- Country: Kenya
- Coordinates: 0°21′13″S 34°48′48″E﻿ / ﻿0.35361°S 34.81333°E
- Purpose: Power
- Status: Operational
- Construction began: 2008
- Owner: Kenya Electricity Generating Company

Dam and spillways
- Impounds: Sondu River

Sang'oro Hydroelectric Power Station
- Operator: Kenya Electricity Generating Company
- Commission date: 2013
- Type: Run-of-the-river
- Turbines: 2 X 10.1MW
- Installed capacity: 20.2 MW (27,100 hp)
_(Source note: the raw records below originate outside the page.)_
(** C36: an ingest that keeps failing is left alone.  Without an acceptance at most
    13 requests are made whose answer is awaited, one after the other, and after
    the 13th failing answer at the latest the page has stopped; once it has, it
    keeps nothing and sends nothing, also not on the way out, whatever follows.
    Until then, whenever the page is hidden, at most two more are made, one for
    each signal, whose answers nobody awaits and which count nothing: besides the
    13 there are at most twice as many as the page was hidden.  Without a
    configured ingest no request is ever made. *)
Theorem a_failing_ingest_is_left_alone json_text raw version x events :
  (let t := run json_text (Some (raw, version)) x events in
   failing (answers t) ≤ 13
   ∧ flushes (attempts t) = length (answers t) + length (sending t) ∧ length (sending t) ≤ 1
   ∧ (Forall (λ o, ∀ r, o ≠ Accepted r) (answers t) →
        flushes (attempts t) ≤ 13 ∧ length (attempts t) ≤ 13 + 2 * length (List.filter hides events))
   ∧ (failing (answers t) = 13 → enabled t = false)
   ∧ (enabled t = false → ∀ more,
        let t' := foldl (on_event json_text) t more in
        attempts t' = attempts t ∧ enabled t' = false ∧ timers t' = [] ∧ sending t' = []
        ∧ ∀ e, exporter t' = Some e → waiting e = []))
  ∧ attempts (run json_text None x events) = [].
Proof.
  split; [|by destruct (off_for_good json_text x events) as (_ & _ & _ & ?)]. cbn zeta.
  destruct (run_ok json_text (trim_end_matches "/"%char raw) version false raw x events) as [e HP]; [done|done|].
  pose proof HP as [H1 H2 H3 H4 H5 H6 H7 H8 H9 H10].
  assert (enabled (run json_text (Some (raw, version)) x events) = negb (stopped (policy e))) as Hen by (unfold enabled; by rewrite H1).
  assert (length (sending (run json_text (Some (raw, version)) x events)) ≤ 1) as Hone by (cbn in H4; destruct (flushing e); lia).
  assert (failing (answers (run json_text (Some (raw, version)) x events)) ≤ 13
    ∧ (stopped (policy e) = false → failing (answers (run json_text (Some (raw, version)) x events)) ≤ 12)
    ∧ (stopped (policy e) = true → sending (run json_text (Some (raw, version)) x events) = [])) as (Hf & Hf' & Hsd).
  { destruct (stopped (policy e)) eqn:Es; [by split_and!; [destruct H7 as (_ & _ & ?)|done|intros _; apply (stopped_empty _ _ _ _ _ HP Es)]|].
    destruct H7 as [Hp Hf]. pose proof (spent_bound _ Hp). split_and!; [lia|lia|done]. }
  split_and!; [done|done|done| | |].
  - intros Hall. assert (flushes (attempts (run json_text (Some (raw, version)) x events)) ≤ 13) as Hfl.
    { rewrite H8. rewrite failing_all in Hf, Hf' by done.
      destruct (stopped (policy e)); [rewrite Hsd by done; cbn; lia|specialize (Hf' eq_refl); lia]. }
    split; [done|]. pose proof (attempts_bound json_text raw version x events) as Hb. cbv zeta in Hb. lia.
  - intros E. rewrite Hen. destruct (stopped (policy e)); [done|]. specialize (Hf' eq_refl). lia.
  - intros Hoff more. rewrite <- run_app. destruct (stopped_for_good json_text raw version x events more Hoff) as [Ha (e' & He' & Hs')].
    destruct (run_ok json_text (trim_end_matches "/"%char raw) version false raw x (events ++ more)) as [e2 HP2]; [done|done|].
    pose proof (p_exporter _ _ _ _ _ _ HP2) as E. rewrite He' in E. injection E as <-.
    destruct (stopped_empty _ _ _ _ _ HP2 Hs') as (? & ? & ?). split_and!; [done| |done|done|].
    + unfold enabled. by rewrite He', Hs'.
    + intros e2 E2. rewrite He' in E2. by injection E2 as <-.
Qed.

(** C38: what leaves, leaves under the session.  An event makes the page send at
    most one request, except on the way out, where it sends at most one for each
    signal, with at least one and at most 100 items, and 48 KiB together; each goes
    to the configured endpoint with its items as they were said and the access
    token the page then holds, which lasts for more than ten seconds; without such
    a token nothing is sent. *)
Theorem requests_carry_the_current_token json_text raw version x events ev :
  let t := run json_text (Some (raw, version)) x events in
  ∃ new, attempts (on_event json_text t ev) = attempts t ++ new
  ∧ (new ≠ [] → ∃ y, tokens t = Some y ∧ F64.ltb (F64.add (time_of ev) (F64.of_Z 10000)) (Login.access_expires_at_ms y) = true
       ∧ ∀ a, a ∈ new → a_request a = request (trim_end_matches "/"%char raw ++ signal_path (a_signal a))
            (signal_request json_text (a_signal a) version (a_batch a)) (Login.access_token y) (keepalive (a_request a)))
  ∧ (hides ev = false → length new ≤ 1 ∧ Forall (λ a, keepalive (a_request a) = false) new)
  ∧ (hides ev = true → (total (flat_map a_batch new) ≤ 48 * 1024)%Z ∧ NoDup (List.map a_signal new)
       ∧ Forall (λ a, keepalive (a_request a) = true ∧ 0 < length (a_batch a) ≤ 100) new).
Proof.
  cbn zeta. destruct (run_ok json_text (trim_end_matches "/"%char raw) version false raw x events) as [e HP]; [done|done|].
  destruct (event_sends json_text (run json_text (Some (raw, version)) x events) ev) as (new & Ha & Hs & Hone).
  exists new. split_and!; [done| |done|].
  - intros Hne. destruct Hs as [->|(y & e1 & Hy & He1 & Hl & Hall)]; [done|]. exists y. split_and!; [done|done|].
    pose proof (p_exporter _ _ _ _ _ _ HP) as E. rewrite He1 in E. injection E as <-.
    destruct (p_config _ _ _ _ _ _ HP) as [<- <-]. exact Hall.
  - intros Hh. destruct ev as [| | | |now| |]; try done.
    destruct (exit_sends json_text raw version x events now) as (l & El & Hfull & Hnd & Ht & Hq).
    cbn [on_event] in Ha. rewrite El in Ha. apply app_inv_head in Ha. subst l. split_and!; [done|done|].
    apply Forall_forall. intros a Hin. rewrite Forall_forall in Hfull. destruct (Hfull a Hin) as [Hk Hne]. split; [done|].
    split; [by destruct (a_batch a); [|cbn; lia]|]. specialize (Hq (a_signal a)). unfold MAX_BATCH_ITEMS in Hq. etrans; [|exact Hq].
    clear -Hin. induction new as [|b new IH]; [by apply elem_of_nil in Hin|]. cbn [List.map]. rewrite queued_cons.
    apply elem_of_cons in Hin as [->|Hin]; [cbn; rewrite bool_decide_eq_true_2 by done; lia|]. specialize (IH Hin). lia.
Qed.

(** ** Sample *)
Module Sample.

Fixpoint json_text (v : Value) : bytes :=
  match v with
  | VNull => "null" | VBool b => if b then "true" else "false" | VNumber n => show_Z n | VOtherNumber text => text | VString s => Trace.quoted s
  | VArray l => "[" ++ join "," (List.map json_text l) ++ "]"
  | VObject l => "{" ++ join "," (List.map (λ kv, Trace.quoted kv.1 ++ ":" ++ json_text kv.2) l) ++ "}"
  end.

Definition ENDPOINT : bytes := "https://config.example/".
Definition VERSION : bytes := "1.2.3".
Definition session (token : bytes) (expires : Z) : option Login.MemoryTokens :=
  Some (Login.mkTokens (mkSecret token) (mkSecret "refresh") (F64.of_Z expires) (F64.of_Z 99000000) "https://id.example/token").
Definition ms : Z → spec_float := F64.of_Z.
Definition record (now : Z) : Trace.LogRecord :=
  Trace.rpc_record (ms now) Trace.Sample.LIST (F64.of_Z 25) None None.
Definition half : spec_float := F64.div (F64.of_Z 1) (F64.of_Z 2).

(** A call every ten seconds, each sent a second later and answered so. *)
Fixpoint visits (n : nat) (now : Z) (o : Outcome) : list Event :=
  match n with
  | 0 => []
  | S n =>
      [CallEnds true (ms now) (record now); TimerFires 0 true (ms (now + 1000)); Answer 0 true (ms (now + 1200)) o half]
      ++ visits n (now + 10000) o
  end.
Definition refused : Outcome := outcome_of (Some (400%Z, None, None)).
Definition refusals : list Event := visits 3 1000 refused.
Definition good : option Login.MemoryTokens := session "token-1" 5000000.
#[local] Notation page events := (run json_text (Some (ENDPOINT, VERSION)) good events).

(** Delays double and are spread; a [Retry-After] is kept to a minute. *)
Example delays :
  List.map (λ n, backoff n (F64.of_Z 1)) [1; 2; 3; 20]%Z = [1000; 2000; 4000; 30000]%Z
  ∧ backoff 1 F64.zero = 500%Z
  ∧ (decide_ new_policy (outcome_of (Some (429%Z, Some (" 3600" : bytes), None))) half).1.2 = RetryAfter 60000.
Proof. vm_compute. split_and!; reflexivity. Qed.

(** The page gathers until it has been quiet for a second, and at most five. *)
Example gathering :
  gather_wait_ms (ms 1000) (ms 0) (ms 900) = Some 900%Z ∧ gather_wait_ms (ms 4900) (ms 0) (ms 4800) = Some 100%Z
  ∧ gather_wait_ms (ms 5000) (ms 0) (ms 4900) = None.
Proof. vm_compute. split_and!; reflexivity. Qed.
= Sang'oro Hydroelectric Power Station =

Power plant in Kenya

The Sang'oro Hydroelectric Power Station is a 20.2 MW hydroelectric power station on the Sondu River in Kenya.

==Location==
The power station is located approximately 5 km, by road, west of the power house of Sondu Miriu Hydroelectric Power Station, at the point where the discharge channel of Sondu Miriu enters the Sondu River. This lies near Kusa Village, approximately 55 km, by road, southeast of Kisumu, the location of the county headquarters. The coordinates of Sang'oro Hydroelectric Power Station are:0°21'13.0"S, 34°48'48.0"E (Latitude:-0.353623; Longitude:34.813341).

==Overview==
After Sondu Miriu Hydroelectric Power Station was built, in order to minimize water wastage, a decision was made to use Sondu Miriu's effluent water to power another power station. The new station, Sang'oro Hydroelectric Power Station, was built between 2008 and 2013, at the confluence of the discharge channel from Sondu Miriu and the Sondu River. Japan International Cooperation Agency loaned funds and Kenya Electricity Generating Company contributed equity to the construction bill of US$78 million (Sh6.5 billion).

==Ownership==
Sang'oro Hydroelectric Power Station is 100 percent owned by Kenya Electricity Generating Company, a parastatal company of the government of Kenya.